YORKTON – The rather old debate about who should own farmland in Saskatchewan has flared up again.
The renewed concern is about non-Canadian citizens and corporations owning land.
The debate really starts with the question of whether it matters?
Certainly we tend to look at land as a resource different from most, and it is in the sense no matter who owns it they are not going to pile it into a ship and take it away.
By contrast mineral and forest resources can be processed by a facility not owned by Canadians and hauled away – and that certainly happens.
But farmland is seen differently – and frankly farming that operates in many cases as multi-million dollar businesses but are not seen exactly as being ‘big business’.
There is often talk of the disconnect we have from farming and the land as farmer numbers decline and urbanites no longer have family ties back to the family farm – yet we do hang on to the idea of farmland ownership mattering.
However, it should maybe be looked at again as to whether it matters.

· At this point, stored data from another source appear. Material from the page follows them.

Lemma log_frame_applies agent key stream seq device level message ts fields d :
  forallb Fleet.encodable [agent; device; level; message; ts] = true -> log_fields fields -> small (now clock) ->
  ends (applies agent (str "log") key stream (log_frame seq device level message ts fields)) d (fun _ _ => True).
Proof.
  intros Ht Hf Hnow. cbn [forallb] in Ht. rewrite !andb_true_iff in Ht. destruct Ht as (Ha & Hd & Hl & Hm & Hts & _).
  unfold Handlers.apply. apply ends_bind. unfold apply_kind. do 5 rewrite bool_decide_eq_false_2 by by vm_compute. rewrite bool_decide_eq_true_2 by done.
  apply ends_bind. unfold apply_log.
  assert (Hdev : jget_or "device" (JStr []) (log_frame seq device level message ts fields) = JStr device) by by destruct Hf as [->|(? & ? & ? & ? & -> & _)].
  assert (Hlev : jget_or "level" (JStr (str "info")) (log_frame seq device level message ts fields) = JStr level) by by destruct Hf as [->|(? & ? & ? & ? & -> & _)].
  assert (Hmsg : jget_or "message" (JStr []) (log_frame seq device level message ts fields) = JStr message) by by destruct Hf as [->|(? & ? & ? & ? & -> & _)].
  assert (Hts' : jget "ts" (log_frame seq device level message ts fields) = JStr ts) by by destruct Hf as [->|(? & ? & ? & ? & -> & _)].
  rewrite Hdev, Hlev, Hmsg, Hts', or_else_str.
  apply ends_bind, ends_lift.
  { apply row_bound. repeat apply Forall_cons_2; [..|by apply Forall_nil_2]; cbn [fst snd]; auto with texts.
    unfold or_else. destruct (truthy _); auto with texts. }
  intros row _. apply ends_bind, ends_modify. destruct Hf as [->|(action & outcome & reason & attempt & -> & Hf)].
  - apply ends_ret, ends_ret, ends_quiet.
  - cbn [forallb] in Hf. rewrite !andb_true_iff in Hf. destruct Hf as (H1 & H2 & H3 & _).
    eapply ends_weaken; [apply recovery_applies|intros _ d1 _; apply ends_ret, ends_quiet].
    cbn [forallb]. by rewrite Ha, Hd, H1, H2, H3.
Qed.

(** *** Status *)

Definition good (c : string * json) : Prop := storable (bool_decide (c.1 ∈ Fleet.NOT_NULL_FIELDS)) c.2.

Lemma fields_written p c : c ∈ Fleet.columns p -> c ∈ Fleet.written p.
Proof.
  unfold Fleet.columns. assert (H : forall l d, c ∈ foldl (fun d c => dict_set c.1 c.2 d) d l -> c ∈ d \/ c ∈ l).
  { induction l as [|[k v] l IH]; intros d; cbn [foldl]; [by left|]. intros [Hd|Hl]%IH; [|right; by right].
    clear IH. induction d as [|[k' v'] d IH]; cbn in Hd.
    - apply list_elem_of_singleton in Hd as ->. right; by left.
    - destruct (decide (k = k')) as [->|]; apply elem_of_cons in Hd as [->|Hd].
      + right; by left. + left; by right. + left; by left. + destruct (IH Hd) as [?|?]; [left; by right|by right]. }
  intros [?%not_elem_of_nil|?]%H; done.
Qed.

Lemma columns_bound p : Forall good (Fleet.written p) -> exists cols, Fleet.bind_all (Fleet.columns p) = Ok cols.
Proof.
  intros H. assert (HF : Forall good (Fleet.columns p)).
  { apply Forall_forall. intros c Hc%fields_written. by apply (proj1 (Forall_forall _ _) H). }
  clear H. induction HF as [|[k v] l (w & Hw & Hn) HF [cols IH]]; [by exists []|]. cbn [Fleet.bind_all]. unfold Fleet.bind_column.
  cbn [fst snd] in *. rewrite Hw. cbn [mbind res_bind]. rewrite Hn. cbn [mbind res_bind]. rewrite IH. cbn. eauto.
Qed.

Lemma good_bool f b : good (f, Fleet.state_value f (JBool b)).
Proof. unfold good, Fleet.state_value. cbn [fst snd]. repeat case_bool_decide; cbn [is_null]; auto using storable_int_bool, storable_bool. Qed.
Definition fine (f : string) (v : json) : Prop :=
  (exists b, v = JBool b) \/ (exists n, v = JInt n /\ small n) \/ (v = JNull /\ bool_decide (f ∈ Fleet.NOT_NULL_FIELDS) = false).
Lemma fine_good f v : fine f v -> good (f, Fleet.state_value f v).
Proof.
  intros [[b ->]|[(n & -> & Hn)|[-> Hf]]]; [apply good_bool| |].
  - unfold good, Fleet.state_value, Fleet.int_bool. cbn [fst snd]. repeat case_bool_decide; cbn [is_null]; auto with texts; apply storable_bit.
  - unfold good. cbn [fst snd]. rewrite Hf. unfold Fleet.state_value. repeat case_bool_decide; cbn [is_null]; try apply storable_null;
      by exists (JInt 0).
Qed.
Lemma state_good p l : Forall (fun f => fine f (jget f p)) l ->
  Forall good (omap (fun f => if jhas f p then Some (f, Fleet.state_value f (jget f p)) else None) l).
Proof.
  induction 1 as [|f l Hf HF IH]; [by apply Forall_nil_2|]. change (omap ?g (f :: l)) with (match g f with Some y => y :: omap g l | None => omap g l end).
  cbv beta. destruct (jhas f p); [|exact IH]. apply Forall_cons_2; [by apply fine_good|exact IH].
Qed.
Lemma identity_good p l : Forall (fun f => jget f p = JNull \/ exists s, Fleet.encodable s = true /\ jget f p = JStr s) l ->
  Forall good (omap (fun f => if truthy (jget f p) then Some (f, jget f p) else None) l).
Proof.
  induction 1 as [|f l Hf HF IH]; [by apply Forall_nil_2|]. change (omap ?g (f :: l)) with (match g f with Some y => y :: omap g l | None => omap g l end).
  cbv beta. destruct Hf as [->|(s & Hs & ->)]; [exact IH|]. destruct (truthy _); [|exact IH]. apply Forall_cons_2; [by apply storable_str|exact IH].
Qed.
Lemma good_zero f n : small n -> good (f, Fleet.or_zero (JInt n)).
Proof. intros Hn. unfold good, Fleet.or_zero. cbn [fst snd]. destruct (truthy _); auto with texts. Qed.
Lemma good_text f s : Fleet.encodable s = true -> good (f, JStr s).
Proof. intros H. by apply storable_str. Qed.

Lemma values_bound l : Forall (storable false) l -> exists vs, Fleet.bind_values l = Ok vs.
Proof.
  induction 1 as [|v l (w & Hw & _) HF [vs IH]]; [by exists []|]. cbn [Fleet.bind_values]. rewrite Hw. cbn [mbind res_bind]. rewrite IH. cbn. eauto.
Qed.

Definition status_frame (seq : Z) (name ts port operator iccid imei model hardware firmware smsc : pystr) (threshold : Z)
    (online registered data allowed blocked : bool) (radio eps cs ims attached pdp roaming : option bool)
    (rssi dbm : option Z) (bars : Z) (rsrp rsrq : option Z) (used capacity : Z) (voltage : option Z) : frame :=
  to_frame "status" seq
    ([ (str "device", JStr name); (str "ts", JStr ts); (str "port", JStr port); (str "low_voltage_mv", JInt threshold) ] ++
     [ (str "online", JBool online); (str "registered", JBool registered);
       (str "radio_enabled", jopt_bool radio); (str "operator", JStr operator);
       (str "iccid", JStr iccid); (str "imei", JStr imei); (str "model", JStr model);
       (str "hardware_model", JStr hardware); (str "firmware", JStr firmware); (str "smsc", JStr smsc);
       (str "eps_registered", jopt_bool eps); (str "cs_registered", jopt_bool cs);
       (str "ims_registered", jopt_bool ims); (str "data_enabled", JBool data);
       (str "data_attached", jopt_bool attached); (str "pdp_active", jopt_bool pdp);
       (str "roaming", jopt_bool roaming); (str "roaming_data_allowed", JBool allowed);
       (str "data_blocked_by_roaming", JBool blocked);
       (str "rssi", jopt_int rssi); (str "dbm", jopt_int dbm);
       (str "bars", JInt bars); (str "rsrp", jopt_int rsrp);
       (str "rsrq", jopt_int rsrq); (str "storage_used", JInt used);
       (str "storage_capacity", JInt capacity); (str "voltage_mv", jopt_int voltage) ]).

Definition opt_small (o : option Z) : Prop := match o with Some n => small n | None => True end.

Section Status.
Context (seq : Z) (name ts port operator iccid imei model hardware firmware smsc : pystr) (threshold : Z).
Context (online registered data allowed blocked : bool) (radio eps cs ims attached pdp roaming : option bool).
Context (rssi dbm : option Z) (bars : Z) (rsrp rsrq : option Z) (used capacity : Z) (voltage : option Z).
Hypothesis Htexts : forallb Fleet.encodable [name; ts; port; operator; iccid; imei; model; hardware; firmware; smsc] = true.
Hypothesis Hints : Forall opt_small [Some threshold; rssi; dbm; Some bars; rsrp; rsrq; Some used; Some capacity; voltage].

Abbreviation f := (status_frame seq name ts port operator iccid imei model hardware firmware smsc threshold online registered data allowed
  blocked radio eps cs ims attached pdp roaming rssi dbm bars rsrp rsrq used capacity voltage) (only parsing).

Lemma status_texts : Fleet.encodable name = true /\ Fleet.encodable port = true /\ Fleet.encodable operator = true /\ Fleet.encodable iccid = true
  /\ Fleet.encodable imei = true /\ Fleet.encodable model = true /\ Fleet.encodable hardware = true /\ Fleet.encodable firmware = true
  /\ Fleet.encodable smsc = true.
Proof. pose proof Htexts as H. cbn [forallb] in H. rewrite !andb_true_iff in H. tauto. Qed.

For example, many farmers rent acres. Does it matter particularly if that land is owned by a retired neighbour — maybe one now living in Vancouver – or, if the land is owned by someone in London, England?
Of course the key element of the debate is ownership, and allowing foreign ownership is likely to push up land prices which is a double-edged sword of a kind.
On the one hand higher land prices are good news for a farmer retiring. They have more to retire on.
It’s good news for the content farmer whose land base is set. Their asset values rise – at least on paper.
On the other hand the farmer looking to grow faces tougher decisions because land prices are higher.
Interestingly, as many producers make the decision to add acres they turn to various lending institutions to raise the funds. They then make payments for years before fully owning the land.
Those lending institutions are not likely headquartered in the province, and many will have interests well beyond Canadian borders – so why is farmland approached differently?
One suspects at its heart the desire to maintain local farmland ownership goes back to the idea of the family farm.
Certainly those farms still exist, but most won’t exactly fit the long-held vision we probably still have.
Farms are massive, with millions of dollars invested, and as a result they operate on a far more global scale than ever before.
Canada of all countries should well-understand the need to look globally in agriculture as we are very much an export-oriented nation. With that, is it the case of farmland really different in terms of a global approach to ownership—or is that just a long-held perception?
That one supposes is what the often renewed debate is all about.